Exercise goal:
Please say how many lines below include the word "that", with nothing beyond the number.

Segment Start: Supplied material

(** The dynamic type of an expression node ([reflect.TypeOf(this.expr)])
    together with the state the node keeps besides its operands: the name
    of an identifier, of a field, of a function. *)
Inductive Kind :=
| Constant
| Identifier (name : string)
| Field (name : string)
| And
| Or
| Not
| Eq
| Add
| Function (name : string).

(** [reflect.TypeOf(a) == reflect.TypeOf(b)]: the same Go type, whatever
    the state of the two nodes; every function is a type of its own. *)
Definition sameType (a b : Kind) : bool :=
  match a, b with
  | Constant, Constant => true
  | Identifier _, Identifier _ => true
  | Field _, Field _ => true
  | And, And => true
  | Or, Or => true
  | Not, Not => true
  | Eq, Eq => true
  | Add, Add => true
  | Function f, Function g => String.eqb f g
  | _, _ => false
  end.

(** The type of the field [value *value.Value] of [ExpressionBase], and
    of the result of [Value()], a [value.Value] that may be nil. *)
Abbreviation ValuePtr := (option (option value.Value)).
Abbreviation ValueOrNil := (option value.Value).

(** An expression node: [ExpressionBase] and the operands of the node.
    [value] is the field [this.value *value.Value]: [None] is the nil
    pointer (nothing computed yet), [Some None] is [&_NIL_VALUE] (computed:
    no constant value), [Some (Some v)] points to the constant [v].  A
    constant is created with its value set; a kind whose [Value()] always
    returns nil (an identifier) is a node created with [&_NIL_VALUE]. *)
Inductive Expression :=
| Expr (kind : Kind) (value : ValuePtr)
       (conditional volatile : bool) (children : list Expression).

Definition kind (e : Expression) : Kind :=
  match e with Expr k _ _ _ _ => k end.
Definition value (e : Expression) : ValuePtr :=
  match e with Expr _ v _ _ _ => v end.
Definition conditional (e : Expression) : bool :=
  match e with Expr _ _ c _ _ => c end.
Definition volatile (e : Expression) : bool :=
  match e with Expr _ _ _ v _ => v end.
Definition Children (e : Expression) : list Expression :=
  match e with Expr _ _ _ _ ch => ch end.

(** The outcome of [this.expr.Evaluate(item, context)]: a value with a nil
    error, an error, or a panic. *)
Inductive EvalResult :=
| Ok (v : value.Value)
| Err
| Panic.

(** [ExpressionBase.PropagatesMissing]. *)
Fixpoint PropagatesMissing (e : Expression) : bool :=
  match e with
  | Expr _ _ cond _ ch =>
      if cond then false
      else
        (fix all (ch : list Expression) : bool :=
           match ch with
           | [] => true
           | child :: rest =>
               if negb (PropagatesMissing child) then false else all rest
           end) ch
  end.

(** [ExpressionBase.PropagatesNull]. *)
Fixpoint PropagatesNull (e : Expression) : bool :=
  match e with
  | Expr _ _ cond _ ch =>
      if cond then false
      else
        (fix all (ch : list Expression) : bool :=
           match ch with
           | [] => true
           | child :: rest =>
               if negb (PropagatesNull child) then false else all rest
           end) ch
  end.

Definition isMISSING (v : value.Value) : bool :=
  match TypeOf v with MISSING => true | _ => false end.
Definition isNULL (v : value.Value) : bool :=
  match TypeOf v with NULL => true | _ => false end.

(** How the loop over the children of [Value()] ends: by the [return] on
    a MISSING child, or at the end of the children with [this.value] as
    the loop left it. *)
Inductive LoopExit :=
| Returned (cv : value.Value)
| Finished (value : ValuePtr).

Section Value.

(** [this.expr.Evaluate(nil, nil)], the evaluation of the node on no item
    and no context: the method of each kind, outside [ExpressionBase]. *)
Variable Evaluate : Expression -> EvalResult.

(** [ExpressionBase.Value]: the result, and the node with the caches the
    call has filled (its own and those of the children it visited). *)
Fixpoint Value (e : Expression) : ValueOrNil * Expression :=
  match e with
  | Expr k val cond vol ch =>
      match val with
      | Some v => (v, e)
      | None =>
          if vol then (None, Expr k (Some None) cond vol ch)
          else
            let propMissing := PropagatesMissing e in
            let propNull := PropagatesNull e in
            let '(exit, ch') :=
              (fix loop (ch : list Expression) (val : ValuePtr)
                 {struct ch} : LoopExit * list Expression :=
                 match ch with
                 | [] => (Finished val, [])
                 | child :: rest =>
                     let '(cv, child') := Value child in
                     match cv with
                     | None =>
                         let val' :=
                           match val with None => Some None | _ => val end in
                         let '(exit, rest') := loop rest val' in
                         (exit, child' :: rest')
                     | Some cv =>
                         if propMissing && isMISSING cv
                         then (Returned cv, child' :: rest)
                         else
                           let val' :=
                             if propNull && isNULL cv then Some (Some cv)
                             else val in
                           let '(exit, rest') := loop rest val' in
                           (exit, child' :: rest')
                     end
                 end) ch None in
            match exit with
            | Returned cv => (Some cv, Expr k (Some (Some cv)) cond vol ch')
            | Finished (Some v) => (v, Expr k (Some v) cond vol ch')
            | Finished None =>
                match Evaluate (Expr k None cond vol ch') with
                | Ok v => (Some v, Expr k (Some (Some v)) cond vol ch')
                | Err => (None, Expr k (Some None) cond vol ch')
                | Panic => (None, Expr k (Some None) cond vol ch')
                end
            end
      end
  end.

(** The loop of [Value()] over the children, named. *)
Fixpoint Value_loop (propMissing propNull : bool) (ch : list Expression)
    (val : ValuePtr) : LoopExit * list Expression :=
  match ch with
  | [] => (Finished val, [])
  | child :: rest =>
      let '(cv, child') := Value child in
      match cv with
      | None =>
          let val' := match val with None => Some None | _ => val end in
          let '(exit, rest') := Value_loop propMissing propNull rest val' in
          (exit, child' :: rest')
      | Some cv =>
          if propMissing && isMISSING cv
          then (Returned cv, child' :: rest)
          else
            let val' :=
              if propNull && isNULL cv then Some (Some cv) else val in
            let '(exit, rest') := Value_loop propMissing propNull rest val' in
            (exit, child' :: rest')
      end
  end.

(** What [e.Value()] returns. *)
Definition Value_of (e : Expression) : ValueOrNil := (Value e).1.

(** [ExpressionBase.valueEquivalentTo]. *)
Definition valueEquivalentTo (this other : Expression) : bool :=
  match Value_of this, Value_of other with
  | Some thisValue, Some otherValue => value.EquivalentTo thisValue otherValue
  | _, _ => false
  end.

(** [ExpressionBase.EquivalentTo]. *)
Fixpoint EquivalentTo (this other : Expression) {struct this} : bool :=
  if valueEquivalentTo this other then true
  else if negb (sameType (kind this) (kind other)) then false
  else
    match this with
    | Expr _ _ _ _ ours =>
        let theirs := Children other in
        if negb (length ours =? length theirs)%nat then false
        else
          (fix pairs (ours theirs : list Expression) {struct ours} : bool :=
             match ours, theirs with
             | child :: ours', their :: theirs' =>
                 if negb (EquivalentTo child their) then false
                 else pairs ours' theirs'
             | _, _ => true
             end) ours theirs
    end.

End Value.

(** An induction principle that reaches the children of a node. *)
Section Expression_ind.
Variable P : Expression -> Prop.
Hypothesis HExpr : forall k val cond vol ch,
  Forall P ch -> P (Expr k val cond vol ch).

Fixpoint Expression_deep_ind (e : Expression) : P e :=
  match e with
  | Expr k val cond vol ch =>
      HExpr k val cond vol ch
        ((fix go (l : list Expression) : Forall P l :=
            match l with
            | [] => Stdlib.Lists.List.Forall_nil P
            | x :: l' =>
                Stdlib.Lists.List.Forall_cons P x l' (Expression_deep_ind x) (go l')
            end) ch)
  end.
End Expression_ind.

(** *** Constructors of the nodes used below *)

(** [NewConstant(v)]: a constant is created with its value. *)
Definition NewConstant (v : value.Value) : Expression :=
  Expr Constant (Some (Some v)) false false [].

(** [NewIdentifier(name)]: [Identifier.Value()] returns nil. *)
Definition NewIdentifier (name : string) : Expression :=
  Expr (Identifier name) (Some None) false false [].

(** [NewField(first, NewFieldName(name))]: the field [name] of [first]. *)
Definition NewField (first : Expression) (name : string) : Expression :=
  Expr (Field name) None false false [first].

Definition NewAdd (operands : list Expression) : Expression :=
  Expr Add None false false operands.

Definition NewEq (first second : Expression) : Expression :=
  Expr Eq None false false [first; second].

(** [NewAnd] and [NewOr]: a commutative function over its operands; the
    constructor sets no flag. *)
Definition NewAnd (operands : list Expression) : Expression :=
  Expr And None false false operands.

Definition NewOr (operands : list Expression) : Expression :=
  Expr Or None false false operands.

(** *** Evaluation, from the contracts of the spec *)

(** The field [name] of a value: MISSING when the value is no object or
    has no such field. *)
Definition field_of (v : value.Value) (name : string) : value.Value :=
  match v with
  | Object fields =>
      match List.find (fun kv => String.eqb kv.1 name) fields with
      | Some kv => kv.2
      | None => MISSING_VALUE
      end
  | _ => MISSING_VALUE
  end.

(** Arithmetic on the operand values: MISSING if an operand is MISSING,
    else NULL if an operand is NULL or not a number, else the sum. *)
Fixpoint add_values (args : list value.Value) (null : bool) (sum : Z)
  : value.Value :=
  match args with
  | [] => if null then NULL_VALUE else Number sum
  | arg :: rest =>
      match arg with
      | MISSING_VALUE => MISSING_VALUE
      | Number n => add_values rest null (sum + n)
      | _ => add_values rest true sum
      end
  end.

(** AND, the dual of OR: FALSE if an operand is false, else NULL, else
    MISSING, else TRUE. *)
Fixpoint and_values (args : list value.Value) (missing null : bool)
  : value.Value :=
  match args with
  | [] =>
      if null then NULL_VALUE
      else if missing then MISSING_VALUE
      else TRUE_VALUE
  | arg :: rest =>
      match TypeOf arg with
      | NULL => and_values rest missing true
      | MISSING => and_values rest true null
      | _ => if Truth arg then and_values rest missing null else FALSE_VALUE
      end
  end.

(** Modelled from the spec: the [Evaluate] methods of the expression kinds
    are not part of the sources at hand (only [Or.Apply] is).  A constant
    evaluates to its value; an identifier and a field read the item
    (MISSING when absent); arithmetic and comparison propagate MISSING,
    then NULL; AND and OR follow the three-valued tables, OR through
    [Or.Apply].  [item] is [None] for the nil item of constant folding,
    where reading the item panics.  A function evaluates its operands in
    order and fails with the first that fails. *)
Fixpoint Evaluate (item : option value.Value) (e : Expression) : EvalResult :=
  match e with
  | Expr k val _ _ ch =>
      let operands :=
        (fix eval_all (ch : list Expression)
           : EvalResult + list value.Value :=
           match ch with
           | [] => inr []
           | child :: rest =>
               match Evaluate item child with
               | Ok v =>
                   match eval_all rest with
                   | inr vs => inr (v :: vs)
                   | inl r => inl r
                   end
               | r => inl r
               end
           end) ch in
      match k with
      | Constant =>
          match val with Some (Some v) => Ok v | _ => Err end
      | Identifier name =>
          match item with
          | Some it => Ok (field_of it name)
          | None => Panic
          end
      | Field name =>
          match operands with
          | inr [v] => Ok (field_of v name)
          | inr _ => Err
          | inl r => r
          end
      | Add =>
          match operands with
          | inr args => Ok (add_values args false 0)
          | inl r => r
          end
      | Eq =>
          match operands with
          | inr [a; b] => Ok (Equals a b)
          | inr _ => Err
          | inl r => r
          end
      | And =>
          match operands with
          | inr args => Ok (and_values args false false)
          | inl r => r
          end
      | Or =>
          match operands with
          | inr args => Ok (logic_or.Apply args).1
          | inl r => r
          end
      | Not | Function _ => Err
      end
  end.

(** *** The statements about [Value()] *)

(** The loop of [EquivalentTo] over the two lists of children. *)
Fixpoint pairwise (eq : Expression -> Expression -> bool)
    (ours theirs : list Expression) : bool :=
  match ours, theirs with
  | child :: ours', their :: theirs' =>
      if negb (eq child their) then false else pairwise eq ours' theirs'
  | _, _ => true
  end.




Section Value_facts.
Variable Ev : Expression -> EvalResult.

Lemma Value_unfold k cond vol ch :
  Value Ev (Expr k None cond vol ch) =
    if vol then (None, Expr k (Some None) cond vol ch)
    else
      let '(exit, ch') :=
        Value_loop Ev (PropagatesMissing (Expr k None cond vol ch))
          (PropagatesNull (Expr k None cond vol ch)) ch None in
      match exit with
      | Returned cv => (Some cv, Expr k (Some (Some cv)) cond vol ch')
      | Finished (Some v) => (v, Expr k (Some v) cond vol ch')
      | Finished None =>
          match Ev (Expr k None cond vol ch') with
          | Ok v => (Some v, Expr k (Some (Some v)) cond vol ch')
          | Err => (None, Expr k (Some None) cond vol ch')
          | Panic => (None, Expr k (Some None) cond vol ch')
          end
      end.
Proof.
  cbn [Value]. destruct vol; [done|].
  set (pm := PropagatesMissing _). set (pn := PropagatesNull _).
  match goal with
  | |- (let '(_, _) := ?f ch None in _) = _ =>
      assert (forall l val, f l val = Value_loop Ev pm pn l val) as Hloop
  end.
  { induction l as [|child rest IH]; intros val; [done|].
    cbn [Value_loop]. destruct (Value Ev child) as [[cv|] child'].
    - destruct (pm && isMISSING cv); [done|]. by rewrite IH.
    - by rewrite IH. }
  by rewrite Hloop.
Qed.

Segment End: Supplied material
Segment Start: Supplied material

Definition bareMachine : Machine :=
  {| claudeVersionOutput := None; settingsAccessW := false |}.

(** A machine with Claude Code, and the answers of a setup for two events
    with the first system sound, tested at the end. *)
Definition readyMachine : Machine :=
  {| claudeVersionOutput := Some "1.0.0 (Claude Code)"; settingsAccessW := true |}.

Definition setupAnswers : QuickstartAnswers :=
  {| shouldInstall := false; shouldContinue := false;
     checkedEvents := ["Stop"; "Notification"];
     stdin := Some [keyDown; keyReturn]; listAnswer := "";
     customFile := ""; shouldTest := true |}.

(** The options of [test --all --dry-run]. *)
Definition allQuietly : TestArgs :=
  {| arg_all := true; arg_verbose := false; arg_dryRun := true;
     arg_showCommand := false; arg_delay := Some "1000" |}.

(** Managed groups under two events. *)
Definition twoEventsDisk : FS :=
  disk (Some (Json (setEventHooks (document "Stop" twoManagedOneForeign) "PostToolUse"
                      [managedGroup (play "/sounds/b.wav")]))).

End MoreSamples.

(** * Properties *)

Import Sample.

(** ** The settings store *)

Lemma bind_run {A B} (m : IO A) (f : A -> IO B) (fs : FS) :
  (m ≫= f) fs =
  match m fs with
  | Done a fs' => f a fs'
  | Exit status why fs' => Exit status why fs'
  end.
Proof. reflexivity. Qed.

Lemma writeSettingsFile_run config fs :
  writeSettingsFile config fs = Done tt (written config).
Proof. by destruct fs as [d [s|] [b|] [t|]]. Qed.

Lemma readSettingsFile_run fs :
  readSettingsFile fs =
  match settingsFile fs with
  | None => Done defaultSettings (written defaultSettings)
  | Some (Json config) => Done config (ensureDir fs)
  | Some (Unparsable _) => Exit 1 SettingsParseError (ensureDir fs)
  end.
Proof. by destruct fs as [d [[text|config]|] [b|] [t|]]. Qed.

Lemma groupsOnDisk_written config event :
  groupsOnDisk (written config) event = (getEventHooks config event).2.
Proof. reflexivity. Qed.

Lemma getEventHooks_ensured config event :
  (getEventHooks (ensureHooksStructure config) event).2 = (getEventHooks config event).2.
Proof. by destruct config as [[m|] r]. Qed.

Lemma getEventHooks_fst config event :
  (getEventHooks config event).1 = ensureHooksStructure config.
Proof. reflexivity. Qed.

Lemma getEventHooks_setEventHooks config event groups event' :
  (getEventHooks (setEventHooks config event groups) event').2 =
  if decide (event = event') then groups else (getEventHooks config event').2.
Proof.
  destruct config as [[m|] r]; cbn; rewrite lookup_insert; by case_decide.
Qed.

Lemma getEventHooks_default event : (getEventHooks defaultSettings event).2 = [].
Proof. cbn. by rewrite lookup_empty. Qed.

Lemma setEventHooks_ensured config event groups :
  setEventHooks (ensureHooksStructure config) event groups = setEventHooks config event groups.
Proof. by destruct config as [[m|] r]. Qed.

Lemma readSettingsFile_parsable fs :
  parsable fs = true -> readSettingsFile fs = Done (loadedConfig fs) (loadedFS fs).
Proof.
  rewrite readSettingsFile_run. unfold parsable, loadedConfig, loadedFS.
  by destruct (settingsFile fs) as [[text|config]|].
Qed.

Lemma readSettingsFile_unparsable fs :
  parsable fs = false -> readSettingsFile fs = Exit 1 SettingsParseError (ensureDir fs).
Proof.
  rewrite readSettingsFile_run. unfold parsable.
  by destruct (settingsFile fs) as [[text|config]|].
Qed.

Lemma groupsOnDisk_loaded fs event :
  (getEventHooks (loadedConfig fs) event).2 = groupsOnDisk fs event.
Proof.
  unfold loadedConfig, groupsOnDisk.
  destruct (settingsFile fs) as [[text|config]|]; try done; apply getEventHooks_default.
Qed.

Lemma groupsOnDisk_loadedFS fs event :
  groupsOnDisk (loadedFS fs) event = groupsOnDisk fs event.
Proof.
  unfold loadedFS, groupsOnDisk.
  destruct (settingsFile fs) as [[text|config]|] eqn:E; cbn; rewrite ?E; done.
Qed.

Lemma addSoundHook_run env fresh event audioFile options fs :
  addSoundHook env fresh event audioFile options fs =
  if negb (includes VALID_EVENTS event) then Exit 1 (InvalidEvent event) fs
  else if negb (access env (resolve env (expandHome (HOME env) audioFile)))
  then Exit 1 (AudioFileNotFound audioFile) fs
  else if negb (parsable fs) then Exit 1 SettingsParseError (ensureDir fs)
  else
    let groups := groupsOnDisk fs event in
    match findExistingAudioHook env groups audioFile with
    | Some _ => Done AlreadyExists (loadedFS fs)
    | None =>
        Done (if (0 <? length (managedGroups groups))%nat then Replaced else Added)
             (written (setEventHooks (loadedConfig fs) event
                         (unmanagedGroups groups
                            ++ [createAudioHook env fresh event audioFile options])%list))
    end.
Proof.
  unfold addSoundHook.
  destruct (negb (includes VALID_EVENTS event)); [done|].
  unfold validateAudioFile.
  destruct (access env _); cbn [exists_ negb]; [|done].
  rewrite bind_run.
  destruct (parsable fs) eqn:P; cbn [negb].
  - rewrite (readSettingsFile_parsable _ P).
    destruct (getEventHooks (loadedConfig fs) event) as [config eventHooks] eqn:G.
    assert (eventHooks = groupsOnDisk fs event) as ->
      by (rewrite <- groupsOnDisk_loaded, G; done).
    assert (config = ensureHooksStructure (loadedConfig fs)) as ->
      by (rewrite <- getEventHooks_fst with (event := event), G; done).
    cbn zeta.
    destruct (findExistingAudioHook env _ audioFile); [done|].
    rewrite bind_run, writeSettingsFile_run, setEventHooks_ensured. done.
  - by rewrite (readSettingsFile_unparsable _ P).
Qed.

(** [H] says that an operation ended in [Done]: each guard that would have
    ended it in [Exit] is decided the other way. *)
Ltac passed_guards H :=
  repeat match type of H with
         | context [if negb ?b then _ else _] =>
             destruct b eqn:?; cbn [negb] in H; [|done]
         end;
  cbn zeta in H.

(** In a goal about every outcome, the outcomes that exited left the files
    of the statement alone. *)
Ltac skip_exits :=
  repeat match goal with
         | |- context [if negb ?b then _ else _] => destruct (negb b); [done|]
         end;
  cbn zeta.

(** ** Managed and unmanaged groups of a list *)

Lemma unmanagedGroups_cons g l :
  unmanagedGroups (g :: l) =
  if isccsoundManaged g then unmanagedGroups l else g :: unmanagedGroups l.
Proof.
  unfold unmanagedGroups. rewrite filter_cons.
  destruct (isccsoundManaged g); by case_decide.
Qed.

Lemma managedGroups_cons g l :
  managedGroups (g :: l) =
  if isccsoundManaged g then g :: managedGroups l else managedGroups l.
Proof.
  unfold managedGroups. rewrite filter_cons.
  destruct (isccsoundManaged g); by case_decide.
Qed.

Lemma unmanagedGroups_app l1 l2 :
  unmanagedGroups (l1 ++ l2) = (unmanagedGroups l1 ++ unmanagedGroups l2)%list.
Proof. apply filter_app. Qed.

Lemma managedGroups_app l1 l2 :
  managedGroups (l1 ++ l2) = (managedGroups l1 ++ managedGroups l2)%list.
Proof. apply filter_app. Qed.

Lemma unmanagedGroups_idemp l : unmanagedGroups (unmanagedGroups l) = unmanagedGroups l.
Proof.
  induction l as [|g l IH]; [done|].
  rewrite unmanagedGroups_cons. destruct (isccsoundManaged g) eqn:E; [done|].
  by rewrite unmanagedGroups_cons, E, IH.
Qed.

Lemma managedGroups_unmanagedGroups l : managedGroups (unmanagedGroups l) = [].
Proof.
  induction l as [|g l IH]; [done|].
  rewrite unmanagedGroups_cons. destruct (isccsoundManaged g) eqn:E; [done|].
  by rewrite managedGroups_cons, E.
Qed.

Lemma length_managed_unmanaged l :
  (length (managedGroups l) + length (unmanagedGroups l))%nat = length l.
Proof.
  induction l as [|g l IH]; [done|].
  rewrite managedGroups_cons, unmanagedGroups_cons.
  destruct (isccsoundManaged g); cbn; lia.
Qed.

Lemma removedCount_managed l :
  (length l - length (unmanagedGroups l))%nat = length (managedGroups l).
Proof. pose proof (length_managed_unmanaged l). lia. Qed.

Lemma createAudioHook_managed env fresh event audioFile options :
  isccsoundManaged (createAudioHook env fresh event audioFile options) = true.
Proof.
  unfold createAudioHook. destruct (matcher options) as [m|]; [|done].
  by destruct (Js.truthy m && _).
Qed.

Segment End: Supplied material

Output for this exercise:
5